日干


 日干とは、読んで字のごとく ‘生日干支の天干’ のことをいいます。
 日干とは、本来の自己の精神部分を司るところとか、意識している自分自身とかいわれますが、まわりくどい表現はさておいて、要するに自分自身をみるところであり、とくに精神的な面をみるところです。


 日干は、甲、乙、丙、・・・、壬、癸との十干のいずれかしかありません。
 10個のうちのいずれかということです。
 この陰陽五行の十干のいずれの日の生まれかだけをみて性質性格を云々することがありますが、10人に1人の割合ですから星座占いより大雑把です。

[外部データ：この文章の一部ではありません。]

(** * SafePath Stories: the safety critic and the slide normaliser

    A shallow embedding of [backend/app/safety_critic.py] and of the slide
    normaliser of [backend/app/story_generation.py], with the properties the
    specification states about them.

    Python values are embedded as a small JSON-like universe ([PyVal]);
    Python [str] is a list of 8-bit characters read as the code points
    U+0000..U+00FF, with [str.lower], [str.strip] and the regular-expression
    classes written out for that range.  Dictionaries are association lists
    in insertion order.  Exceptions are an explicit [result] type. *)

From Stdlib Require Import List Ascii String ZArith Lia Bool Arith PeanoNat.
From Stdlib Require Import Numbers.DecimalString Sorting.Sorted.
Import ListNotations.

Set Warnings "-register-all".

(* ===================================================================== *)
(** ** Text *)
(* ===================================================================== *)

Module Text.

(** A Python [str]. *)
Definition pystr := list ascii.

(** A literal of the source. *)
Definition py (s : string) : pystr := list_ascii_of_string s.

Definition ord (c : ascii) : nat := nat_of_ascii c.
Definition chr (n : nat) : ascii := ascii_of_nat n.

Definition backslash : ascii := chr 92.

Definition in_range (lo hi n : nat) : bool := (lo <=? n) && (n <=? hi).

(** [str.isspace] on one character: TAB..CR, FS..US, space, NEL, NBSP. *)
Definition is_space (c : ascii) : bool :=
  let n := ord c in
  in_range 9 13 n || in_range 28 32 n || (n =? 133) || (n =? 160).

(** [str.lower] on one character: A..Z and the Latin-1 capitals. *)
Definition lower_char (c : ascii) : ascii :=
  let n := ord c in
  if in_range 65 90 n || (in_range 192 222 n && negb (n =? 215))
  then chr (n + 32) else c.

(** [str.lower]. *)
Definition lower (s : pystr) : pystr := map lower_char s.

(** The class [\w] of [re] on [str] patterns: alphanumerics and underscore. *)
Definition is_word (c : ascii) : bool :=
  let n := ord c in
  in_range 48 57 n || in_range 65 90 n || in_range 97 122 n || (n =? 95)
  || (n =? 170) || (n =? 178) || (n =? 179) || (n =? 181) || (n =? 185)
  || (n =? 186) || in_range 188 190 n || in_range 192 214 n
  || in_range 216 246 n || in_range 248 255 n.

Fixpoint lstrip (s : pystr) : pystr :=
  match s with
  | c :: s' => if is_space c then lstrip s' else s
  | [] => []
  end.

Definition rstrip (s : pystr) : pystr := rev (lstrip (rev s)).

(** [str.strip()]. *)
Definition strip (s : pystr) : pystr := rstrip (lstrip s).

Fixpoint pystr_eqb (a b : pystr) : bool :=
  match a, b with
  | [], [] => true
  | x :: a', y :: b' => Ascii.eqb x y && pystr_eqb a' b'
  | _, _ => false
  end.
(** * Loan calculator, repayment allocation and vault ledger

    A shallow embedding of the loan-product calculator of the loan
    management API ([LoanProductsService.calculateLoanDetails] with its
    validation middleware and controller), of the vault-balance trigger of
    the database schema, and of the repayment allocator and ledger posting
    that the specification describes; then of the code around them: the
    authentication and authorization middleware, the UPDATE statements
    and the borrower codes of the services, the creation and deletion of
    borrowers, and the paginated listings.

    JavaScript numbers are IEEE-754 binary64 values; they are modelled with
    the [spec_float] type of the Standard Library and its operations at
    precision 53 and maximal exponent 1024, so that every arithmetic step
    rounds as the engine does. *)

From Stdlib Require Import ZArith QArith Qround Qabs Bool List String Lia.
From Stdlib Require Import Floats.SpecFloat Ascii.
From stdpp Require Import gmap strings pretty.

Local Open Scope Z_scope.

(** ** JavaScript numbers *)

Module JS.

Abbreviation number := spec_float.

Definition prec : Z := 53.
Definition emax : Z := 1024.

Definition NaN : number := S754_nan.

(** The operators [*], [/] and [+] on numbers. *)
Definition mul (x y : number) : number := SFmul prec emax x y.
Definition div (x y : number) : number := SFdiv prec emax x y.
Definition add (x y : number) : number := SFadd prec emax x y.

(** [x > y]; false as soon as one side is NaN. *)
Definition gt (x y : number) : bool := SFltb y x.
(** [x >= y] and [x <= y]. *)
Definition ge (x y : number) : bool := SFleb y x.
Definition le (x y : number) : bool := SFleb x y.

(** The number nearest to the ratio [a / b] of two positive integers
    (round to nearest, ties to even): the value of a decimal literal. *)
Definition of_ratio (s : bool) (a b : positive) : number :=
  let '(mz, ez, lz) := SFdiv_core_binary prec emax (Zpos a) 0 (Zpos b) 0 in
  binary_round_aux prec emax s mz ez lz.

(** The number value of an integer. *)
Definition of_Z (n : Z) : number := binary_normalize prec emax n 0 false.

(** A decimal literal [units / 10^scale], as PostgreSQL returns a NUMERIC
    column and as a request body carries an amount. *)
Record decimal := Decimal { units : Z; scale : nat }.

(** [Number(text)] of a decimal literal. *)
Definition to_number (d : decimal) : number :=
  match units d with
  | Z0 => S754_zero false
  | Zpos a => of_ratio false a (Z.to_pos (10 ^ Z.of_nat (scale d)))
  | Zneg a => of_ratio true a (Z.to_pos (10 ^ Z.of_nat (scale d)))
  end.

(** Truthiness of a number: [0], [-0] and [NaN] are falsy. *)
Definition truthy (x : number) : bool :=
  match x with
  | S754_zero _ | S754_nan => false
  | _ => true
  end.

(** The text [Number.prototype.toFixed(2)] produces. *)
Inductive fixed_text :=
| TextNaN
| TextInfinity (negative : bool)
| TextExponent (x : number)
| TextCents (negative : bool) (cents : Z).

(** For a finite [m * 2^e]: the integer [n] for which [n / 100] is
    closest to it, the larger one when two are equally close. *)
Definition nearest_cents (m : positive) (e : Z) : Z :=
  let num := 100 * Zpos m * 2 ^ Z.max e 0 in
  let den := 2 ^ Z.max (- e) 0 in
  (2 * num + den) / (2 * den).

(** [10^21 <= m * 2^e]. *)
Definition at_least_1e21 (m : positive) (e : Z) : bool :=
  10 ^ 21 * 2 ^ Z.max (- e) 0 <=? Zpos m * 2 ^ Z.max e 0.

Definition toFixed2 (x : number) : fixed_text :=
  match x with
  | S754_nan => TextNaN
  | S754_infinity s => TextInfinity s
  | S754_zero _ => TextCents false 0
  | S754_finite s m e =>
      if at_least_1e21 m e then TextExponent x
      else TextCents s (nearest_cents m e)
  end.

(** [parseFloat] of such a text. *)
Definition parseFloat (t : fixed_text) : number :=
  match t with
  | TextNaN => S754_nan
  | TextInfinity s => S754_infinity s
  | TextExponent x => x
  | TextCents s n =>
      match n with
      | Zpos a => of_ratio s a 100
      | _ => S754_zero s
      end
  end.

(** [parseFloat(x)] of a number: [String(x)] read back. *)
Definition parseFloat_number (x : number) : number :=
  match x with
  | S754_zero _ => S754_zero false
  | _ => x
  end.

(** The exact rational magnitude [m * 2^e] of a finite number and its
    exact value. *)
Definition magnitude (m : positive) (e : Z) : Q :=
  Qmake (Zpos m * 2 ^ Z.max e 0) (Z.to_pos (2 ^ Z.max (- e) 0)).

Definition value (x : number) : option Q :=
  match x with
  | S754_zero _ => Some 0%Q
  | S754_finite s m e =>
      Some (if s then (- magnitude m e)%Q else magnitude m e)
  | _ => None
  end.

End JS.

Import JS.

(** ** Loan products and the loan calculator
    ([LoanProductsService] in [services], its controller and the
    [validateLoanCalculation] middleware) *)

(** What a call either returns or throws. *)
Inductive outcome (A E : Type) :=
| Returns (a : A)
| Throws (e : E).
Arguments Returns {A E} a.
Arguments Throws {A E} e.

(** A row of [loan_products], as [getProductById] selects it. NUMERIC
    columns arrive as decimal text, nullable columns may be [None]. *)
Record product := Product {
  name : string;
  interest_type : option string;
  interest_rate : decimal;
  max_amount : decimal;
  default_term_days : Z;
  grace_days : option Z;
  penalty_type : option string;
  penalty_value : decimal;
  is_active : option bool
}.

(** The object [calculateLoanDetails] returns. *)
Record loan_details := LoanDetails {
  product_id : string;
  product_name : string;
  principal_amount : number;
  details_interest_rate : decimal;
  details_interest_type : option string;
  term_days : number;
  interest_amount : number;
  total_due_amount : number;
  details_grace_days : option Z;
  details_penalty_type : option string;
  details_penalty_value : decimal
}.

(** The errors the service throws, by message. *)
Inductive service_error :=
| ProductNotFound
| ProductNotActive
| AmountExceedsMaximum (limit : decimal).

(** The optional [termDays] argument. *)
Inductive term_argument :=
| TermUndefined
| TermNull
| TermNumber (n : number).

(** [WHERE lp.id = $1], then [result.rows[0] || null]. *)
Definition getProductById (db : gmap string product) (productId : string)
  : option product :=
  db !! productId.

(** [!product.is_active] *)
Definition not_active (p : product) : bool :=
  match is_active p with
  | Some true => false
  | _ => true
  end.

(** [product.interest_type === tag] *)
Definition interest_type_is (p : product) (tag : string) : bool :=
  match interest_type p with
  | Some t => String.eqb t tag
  | None => false
  end.

(** [termDays || product.default_term_days], after the parameter default
    [termDays = null] has replaced [undefined]. *)
Definition loanTermDays (termDays : term_argument) (p : product) : number :=
  match termDays with
  | TermNumber n => if truthy n then n else of_Z (default_term_days p)
  | TermNull | TermUndefined => of_Z (default_term_days p)
  end.

(** The value of the local [interestAmount] after the two branches. *)
Definition interestAmount (p : product) (principalAmount term : number)
  : number :=
  if interest_type_is p "flat_monthly" then
    let monthlyPeriods := div term (of_Z 30) in
    mul (mul principalAmount (to_number (interest_rate p))) monthlyPeriods
  else if interest_type_is p "reducing_balance" then
    let dailyRate := div (to_number (interest_rate p)) (of_Z 365) in
    mul (mul principalAmount dailyRate) term
  else of_Z 0.

Definition calculateLoanDetails (db : gmap string product)
    (productId : string) (principalAmount : number)
    (termDays : term_argument)
  : outcome loan_details service_error :=
  match getProductById db productId with
  | None => Throws ProductNotFound
  | Some p =>
      if not_active p then Throws ProductNotActive
      else if gt principalAmount (to_number (max_amount p)) then
        Throws (AmountExceedsMaximum (max_amount p))
      else
        let term := loanTermDays termDays p in
        let interest := interestAmount p principalAmount term in
        let totalDueAmount := add principalAmount interest in
        Returns {|
          product_id := productId;
          product_name := name p;
          principal_amount := parseFloat_number principalAmount;
          details_interest_rate := interest_rate p;
          details_interest_type := interest_type p;
          term_days := term;
          interest_amount := parseFloat (toFixed2 interest);
          total_due_amount := parseFloat (toFixed2 totalDueAmount);
          details_grace_days := grace_days p;
          details_penalty_type := penalty_type p;
          details_penalty_value := penalty_value p
        |}
  end.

 さて、日干はある程度強くあらねばならないのが四柱推命看命のポイントですが、人間の行動半径が広がるにつれて、その重要性はさらに増しています。


 精神的な強さ、気力、気概、迫力、積極性、外向(外交)性、やる気、などを司るところでありますので、男性でも女性でもある程度の強さは必要です。
 男性はいうに及ばず、女性でも社会進出が当たり前となりましたので、対外的に活躍したいと思う女性は、日干の強さは大切になってきます。
 

 日干の強さは生きる力といいますか、生存力に直接関わってくるように思います。
 倒すか倒されるかの下克上の戦国時代や、あるいは転変地変で生きるのが大変な時代が過去に何度となくありましたが、そういう混乱した時代で泥水をすすっても生きていける強さがあるのは日干の強い人です。


 これからは環境問題、食糧問題等、わたくしたちを取り巻く環境は、さらに厳しいものになり生きにくい時代となりそうです。
 そういう厳しい時代でもなんとか生き抜いていく力強さのある人が日干の強い人といえます。

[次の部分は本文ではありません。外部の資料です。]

Lemma walk_levels_bounds lvls r :
  0 < r → Forall (λ pv, 0 ≤ pv.2) lvls →
  Forall (λ pf, 0 ≤ pf.2) (walk_levels lvls r) ∧
  0 ≤ total_volume (walk_levels lvls r) ≤ r.
Proof.
  revert r. induction lvls as [|[p v] lvls IH]; intros r Hr Hall; simpl.
  - rewrite total_volume_nil. split; [constructor | lia].
  - apply Forall_cons in Hall as [Hv Hall]. simpl in Hv.
    rewrite total_volume_cons. case_decide.
    + rewrite total_volume_nil. split; [|lia].
      repeat constructor. simpl. lia.
    + destruct (IH (r - r `min` v)) as [IH1 IH2]; [lia | done |].
      split; [|lia]. constructor; [simpl; lia | done].
Qed.

(** The walk ends because the quantity is exhausted or because every
    matchable level has been visited. *)
Lemma walk_levels_stops lvls r :
  0 < r → Forall (λ pv, 0 ≤ pv.2) lvls →
  total_volume (walk_levels lvls r) = r ∨ (walk_levels lvls r).*1 = lvls.*1.
Proof.
  revert r. induction lvls as [|[p v] lvls IH]; intros r Hr Hall; simpl.
  - by right.
  - apply Forall_cons in Hall as [Hv Hall]. simpl in Hv.
    rewrite total_volume_cons. case_decide.
    + left. rewrite total_volume_nil. lia.
    + destruct (IH (r - r `min` v)) as [IH1|IH1]; [lia | done | |].
      * left. lia.
      * right. simpl. by f_equal.
Qed.

(** Each fill is the minimum of what was left of the order and the volume
    resting at that level. *)
Lemma walk_levels_fill lvls r i p f :
  walk_levels lvls r !! i = Some (p, f) →
  ∃ v, lvls !! i = Some (p, v) ∧
       f = Z.min (r - total_volume (take i (walk_levels lvls r))) v.
Proof.
  revert r i. induction lvls as [|[p' v] lvls IH]; intros r i; simpl; [done|].
  destruct i as [|i]; simpl.
  - intros [= -> <-]. exists v. rewrite total_volume_nil. split; [done | lia].
  - case_decide; [done|]. intros Hi.
    destruct (IH _ _ Hi) as (v' & Hl & Hf). exists v'. split; [done|].
    rewrite total_volume_cons. rewrite Hf. f_equal. lia.
Qed.

(** The loop of the engine performs exactly the walk. *)
Lemma fill_loop_walk sd sym ts ps : ∀ q st d,
  order_depths st !! sym = Some d →
  NoDup ps →
  (∀ p, p ∈ ps → ∃ v, facing sd d !! p = Some v ∧ 0 ≤ resting sd v) →
  0 < sgn sd * q →
  let fills :=
    walk_levels ((λ p, (p, resting sd (default 0 (facing sd d !! p)))) <$> ps)
                (sgn sd * q) in
  ∃ st', fill_loop (fill_of sd sym ts) ps q st
           = Ok (st', q - sgn sd * total_volume fills)
         ∧ fills_applied sd sym ts fills st st'.
Proof.
  induction ps as [|p ps IH]; intros q st d Hd Hnd Hlv Hq; csimpl.
  - exists st. rewrite total_volume_nil. split; [f_equal; f_equal; lia|].
    by eapply fills_applied_nil.
  - apply NoDup_cons in Hnd as [Hp Hnd].
    destruct (Hlv p) as (v & Hv & Hres); [left|].
    destruct (fill_step sd sym ts p q st d v Hd Hv Hres Hq) as (st1 & Hfill & Hfa).
    rewrite Hfill. csimpl. rewrite Hv. csimpl.
    set (f := Z.min (sgn sd * q) (resting sd v)) in *.
    assert (q - sgn sd * f = 0 ↔ sgn sd * q - f = 0) as Hiff
      by (destruct sd; simpl; lia).
    rewrite total_volume_cons.
    destruct (decide (q - sgn sd * f = 0)) as [Hz|Hnz].
    + rewrite decide_True by (by apply Hiff). rewrite total_volume_nil.
      exists st1. split; [f_equal; f_equal; lia | done].
    + rewrite decide_False by (by rewrite <- Hiff).
      destruct Hfa as [(d0 & d1 & Hd0 & Hd1 & Hb & Hf) Hp1 Hc1 Ht1 Hfr1].
      assert (d0 = d) as -> by congruence.
      assert (∀ p', p' ∈ ps → facing sd d1 !! p' = facing sd d !! p') as Hsame.
      { intros p' Hp'. rewrite Hf. simpl.
        rewrite decide_False by (intros ->; done). done. }
      destruct (IH (q - sgn sd * f) st1 d1) as (st' & Hloop & Hfa'); [done | done | | |].
      { intros p' Hp'. rewrite Hsame by done. apply Hlv. by right. }
      { assert (f ≤ sgn sd * q) by (subst f; lia).
        destruct sd; simpl in *; lia. }
      assert (((λ p0, (p0, resting sd (default 0 (facing sd d1 !! p0)))) <$> ps)
              = ((λ p0, (p0, resting sd (default 0 (facing sd d !! p0)))) <$> ps)) as Heq.
      { apply list_fmap_ext. intros i p' Hi.
        rewrite Hsame; [done|]. by eapply list_elem_of_lookup_2. }
      rewrite Heq in Hloop, Hfa'.
      assert (sgn sd * (q - sgn sd * f) = sgn sd * q - f) as Hrem
        by (destruct sd; simpl; lia).
      rewrite Hrem in Hloop, Hfa'.
      exists st'. split.
      * rewrite Hloop. f_equal. f_equal. destruct sd; simpl; lia.
      * eapply fills_applied_cons; [| exact Hfa' |].
        -- split; [by exists d, d1 | done..].
        -- intros Hin. apply Hp.
           pose proof (walk_levels_prices
             ((λ p0, (p0, resting sd (default 0 (facing sd d !! p0)))) <$> ps)
             (sgn sd * q - f)) as Hpre.
           apply (λ H, elem_of_prefix _ _ _ H Hpre) in Hin.
           rewrite <- list_fmap_compose in Hin.
           apply list_elem_of_fmap in Hin as (p'' & -> & Hin). done.
Qed.

(** ** One order *)

Lemma book_wf_facing sd d p v :
  book_wf d → facing sd d !! p = Some v → 0 ≤ resting sd v.
Proof.
  intros [Hb Ha] Hv. unfold resting. destruct sd; simpl in *.
  - specialize (Ha p v Hv). simpl in Ha. lia.
  - specialize (Hb p v Hv). simpl in Hb. lia.
Qed.

Lemma side_of_Some q sd :
  side_of q = Some sd ↔ (sd = Buy ∧ q > 0) ∨ (sd = Sell ∧ q < 0).
Proof.
  unfold side_of.
  destruct (decide (q > 0)) as [Hp|Hp]; [|destruct (decide (q < 0)) as [Hn|Hn]].
  - split; [intros [= <-]; by left | intros [[-> _]|[-> ?]]; [done | lia]].
  - split; [intros [= <-]; by right | intros [[-> ?]|[-> _]]; [lia | done]].
  - split; [done | intros [[_ ?]|[_ ?]]; lia].
Qed.

Lemma side_of_sgn q sd : side_of q = Some sd → 0 < sgn sd * q.
Proof. rewrite side_of_Some. intros [[-> ?]|[-> ?]]; simpl; lia. Qed.

Lemma levels_volumes sd d limit :
  book_wf d → Forall (λ pv, 0 ≤ pv.2) (levels sd d limit).
Proof.
  intros Hwf. unfold levels. rewrite Forall_fmap. apply Forall_forall.
  intros p Hp. simpl. apply elem_of_matches in Hp as [[v Hv] _].
  rewrite Hv. simpl. by eapply book_wf_facing.
Qed.

(** An order with a non-zero quantity performs the walk over its matchable
    levels; the loop never raises. *)
Lemma match_order_walk ts o st d sd :
  order_depths st !! o_symbol o = Some d →
  book_wf d →
  side_of (o_quantity o) = Some sd →
  let fills := walk_levels (levels sd d (o_price o)) (sgn sd * o_quantity o) in
  ∃ st', match_order ts o st
           = Ok (st', mkOrder (o_symbol o) (o_price o)
                              (o_quantity o - sgn sd * total_volume fills))
         ∧ fills_applied sd (o_symbol o) ts fills st st'.
Proof.
  intros Hd Hwf Hsd. pose proof (side_of_sgn _ _ Hsd) as Hq.
  destruct (fill_loop_walk sd (o_symbol o) ts (matches sd d (o_price o))
              (o_quantity o) st d Hd) as (st' & Hloop & Hfa).
  { apply matches_NoDup. }
  { intros p Hp. apply elem_of_matches in Hp as [[v Hv] _].
    exists v. split; [done|]. by eapply book_wf_facing. }
  { done. }
  exists st'. split; [|exact Hfa].
  unfold match_order. rewrite Hd. simpl.
  apply side_of_Some in Hsd as [[-> Hpos]|[-> Hneg]]; simpl in *.
  - rewrite decide_True by done. rewrite Hloop. done.
  - rewrite decide_False by lia. rewrite decide_True by done. rewrite Hloop. done.
Qed.

Lemma match_order_zero ts o st d :
  order_depths st !! o_symbol o = Some d →
  o_quantity o = 0 →
  match_order ts o st = Ok (st, o).
Proof.
  intros Hd Hq. unfold match_order. rewrite Hd. simpl.
  rewrite !decide_False by lia. done.
Qed.

(** The levels in visiting order carry the price and the resting volume of
    exactly the acceptable levels of the facing half of the book. *)
Lemma elem_of_levels sd d limit p v :
  (p, v) ∈ levels sd d limit ↔
  (∃ stored, facing sd d !! p = Some stored ∧ v = resting sd stored)
  ∧ within_limit sd limit p.
Proof.
  unfold levels. rewrite list_elem_of_fmap. split.
  - intros (p' & [= -> ->] & Hp). apply elem_of_matches in Hp as [[s Hs] Hl].
    split; [|done]. exists s. by rewrite Hs.
  - intros [(s & Hs & ->) Hl]. exists p. rewrite Hs. split; [done|].
    apply elem_of_matches. split; [by exists s | done].
Qed.

Lemma levels_prices sd d limit : (levels sd d limit).*1 = matches sd d limit.
Proof.
  unfold levels. rewrite <- list_fmap_compose. simpl.
  rewrite <- (list_fmap_id (matches sd d limit)) at 2. done.
Qed.

(** ** The net effect of an order on the position *)

Lemma book_wf_alt d :
  book_wf d ↔ ∀ sd p v, facing sd d !! p = Some v → 0 ≤ resting sd v.
Proof.
  split.
  - intros Hwf sd p v. by apply book_wf_facing.
  - intros H. split; intros p v Hv; simpl.
    + specialize (H Sell p v Hv). unfold resting in H. simpl in H. lia.
    + specialize (H Buy p v Hv). unfold resting in H. simpl in H. lia.
Qed.

Lemma fill_at_Some fills p f : fill_at fills p = Some f → (p, f) ∈ fills.
Proof.
  induction fills as [|[p' f'] fills IH]; simpl; [done|].
  case_decide as Hp.
  - intros [= ->]. subst. left.
  - intros H. right. by apply IH.
Qed.

Lemma walk_levels_fill_le lvls r p f :
  0 < r → Forall (λ pv, 0 ≤ pv.2) lvls →
  (p, f) ∈ walk_levels lvls r → ∃ v, (p, v) ∈ lvls ∧ 0 ≤ f ≤ v.
Proof.
  intros Hr Hall Hin.
  destruct (walk_levels_bounds lvls r Hr Hall) as [Hnn _].
  rewrite Forall_forall in Hnn. specialize (Hnn _ Hin). simpl in Hnn.
  apply list_elem_of_lookup in Hin as [i Hi].
  destruct (walk_levels_fill _ _ _ _ _ Hi) as (v & Hv & ->).
  exists v. split; [by eapply list_elem_of_lookup_2 | lia].
Qed.

Lemma fills_applied_wf sd sym ts d limit q st st' d' :
  book_wf d → 0 < q →
  order_depths st !! sym = Some d →
  order_depths st' !! sym = Some d' →
  fills_applied sd sym ts (walk_levels (levels sd d limit) q) st st' →
  book_wf d'.
Proof.
  intros Hwf Hq Hd Hd' [(d0 & d1 & Hd0 & Hd1 & Hb & Hf) _ _ _ _].
  assert (d0 = d) as -> by congruence. assert (d1 = d') as -> by congruence.
  rewrite book_wf_alt in Hwf |- *. intros sd' p v' Hv'.
  destruct (decide (sd' = sd)) as [->|Hne].
  - rewrite Hf in Hv'. unfold level_after in Hv'.
    destruct (fill_at _ p) as [f|] eqn:Hfill; [|by eapply Hwf].
    destruct (facing sd d !! p) as [v|] eqn:Hv; [|done].
    case_decide; [done|]. injection Hv' as <-.
    apply fill_at_Some in Hfill.
    apply walk_levels_fill_le in Hfill as (v0 & Hin & Hle);
      [| done | by apply levels_volumes, book_wf_alt].
    apply elem_of_levels in Hin as [(s & Hs & ->) _].
    assert (s = v) as -> by congruence.
    unfold resting in *. destruct sd; simpl in *; lia.
  - apply (Hwf sd' p v'). rewrite <- Hv'.
    destruct sd, sd'; simpl in *; try done; by rewrite Hb.
Qed.

Lemma signed_quantity_own_trade sd sym ts pf :
  signed_quantity (own_trade sd sym ts pf) = sgn sd * pf.2.
Proof. destruct sd; unfold signed_quantity; simpl; lia. Qed.

Lemma net_own_trades sd sym ts fills :
  net (own_trade sd sym ts <$> fills) = sgn sd * total_volume fills.
Proof.
  unfold net. induction fills as [|[p f] fills IH]; csimpl.
  - rewrite total_volume_nil. lia.
  - rewrite total_volume_cons, IH, signed_quantity_own_trade. simpl.
    destruct sd; simpl; lia.
Qed.

Lemma net_app l1 l2 : net (l1 ++ l2) = net l1 + net l2.
Proof.
  unfold net. induction l1 as [|t l1 IH]; csimpl; [done|]. rewrite IH. lia.
Qed.

Lemma total_volume_take fills k :
  Forall (λ pf, 0 ≤ pf.2) fills →
  0 ≤ total_volume (take k fills) ≤ total_volume fills.
Proof.
  intros Hall. revert k. induction Hall as [|[p f] fills Hf Hall IH]; intros k.
  - rewrite take_nil, total_volume_nil. lia.
  - destruct k as [|k]; simpl in *.
    + rewrite total_volume_nil, total_volume_cons.
      specialize (IH 0%nat). rewrite take_0, total_volume_nil in IH. lia.
    + rewrite !total_volume_cons. specialize (IH k). lia.
Qed.

(** The positive and the negative part of a quantity: what the limit guard
    counts as intended buy and intended sell volume of an order. *)
Lemma total_long_cons objs r refs :
  total_long objs (r :: refs) = Z.max 0 (o_quantity (objs r)) + total_long objs refs.
Proof.
  unfold total_long. rewrite filter_cons. case_decide; csimpl; lia.
Qed.

Lemma total_short_cons objs r refs :
  total_short objs (r :: refs)
  = Z.max 0 (- o_quantity (objs r)) + total_short objs refs.
Proof.
  unfold total_short. rewrite filter_cons. case_decide; csimpl; lia.
Qed.

Lemma total_long_nonneg objs refs : 0 ≤ total_long objs refs.
Proof.
  induction refs as [|r refs IH]; [done|]. rewrite total_long_cons. lia.
Qed.

Lemma total_short_nonneg objs refs : 0 ≤ total_short objs refs.
Proof.
  induction refs as [|r refs IH]; [done|]. rewrite total_short_cons. lia.
Qed.

Lemma total_long_mono (objs objs' : store) refs :
  (∀ r, Z.max 0 (o_quantity (objs' r)) ≤ Z.max 0 (o_quantity (objs r))) →
  total_long objs' refs ≤ total_long objs refs.
Proof.
  intros H. induction refs as [|r refs IH]; [done|].
  rewrite !total_long_cons. specialize (H r). lia.
Qed.

Lemma total_short_mono (objs objs' : store) refs :
  (∀ r, Z.max 0 (- o_quantity (objs' r)) ≤ Z.max 0 (- o_quantity (objs r))) →
  total_short objs' refs ≤ total_short objs refs.
Proof.
  intros H. induction refs as [|r refs IH]; [done|].
  rewrite !total_short_cons. specialize (H r). lia.
Qed.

 ですから、これからは男女を問わず日干の強い人は有利な時代となると思います。


 でも、そうかといって強過ぎるのも問題です。
 日干が強過ぎる人といえば、ひと言でいえば、我の強い人、自分の意思を押し通す人、忍耐心に欠ける人というように、好ましくない面が出やすいので、大なり小なり皆わたくしたちは、組織集団の中で生きていかざるを得ないので、中和中庸か、やや日干が強いのが好ましいといえそうです。


 これまでの四柱推命は、男性の場合の日干の強さは中よりやや強いのが好ましく、女性の場合は中か中よりやや弱いのが吉であるとされていました。
 これは東洋的な美徳とされていた、夫は外に出て働いて一家を養い、妻は家にあって家事育児に専念するというこれまでの一般社会通念による考えですが、現代社会では必ずしもこれにこだわる必要はなくなりつつあります。


 女性で日干が強い人は、過去は生きにくい時代であったと思います。
 日干が強いということは、外向的でエネルギッシュであり、自宅で家事育児に専念するのは苦痛?であり、それだけでは物足りなく思う人が多いからです。
 そうかといって、昔は、いまのように女性が働くことができる職種や職場は限られていましたし、一家の‘奥様’が外で働くことに亭主も世間もどちらかいえば冷ややかな視線を注いでいたと思います。


 時代が進むにつれ、女性の社会進出がなければやっていけない社会となった以上、女性も出産育児という人生の一大事業もありますが、余力のある範囲で社会に出て貢献するというのは大いに意義のあることと思います。


 とくに身旺(日干が強い)の女性は外に出て積極的に活動するのが性分に合っているのですから、理解ある旦那さんと結婚して(既婚のご婦人には申し訳ありませんが)仕事に自分の能力を発揮するのは生き甲斐に繋がるはずです。
 そういう意味で自分の日干の強さはどのくらいか? ということを知っておくのは役に立ちます。


 最近、熟年離婚が増えているようですが、調べたわけではないのであくまで推測ですが、熟年離婚者は身旺の女性が多いのではないかと思っています。


 わたくしを含めて年輩の男性諸氏は、年老いてから男やもめにならないように妻のやりたいことしたいことには、まずは協力的な思考を持つことが大切と思います。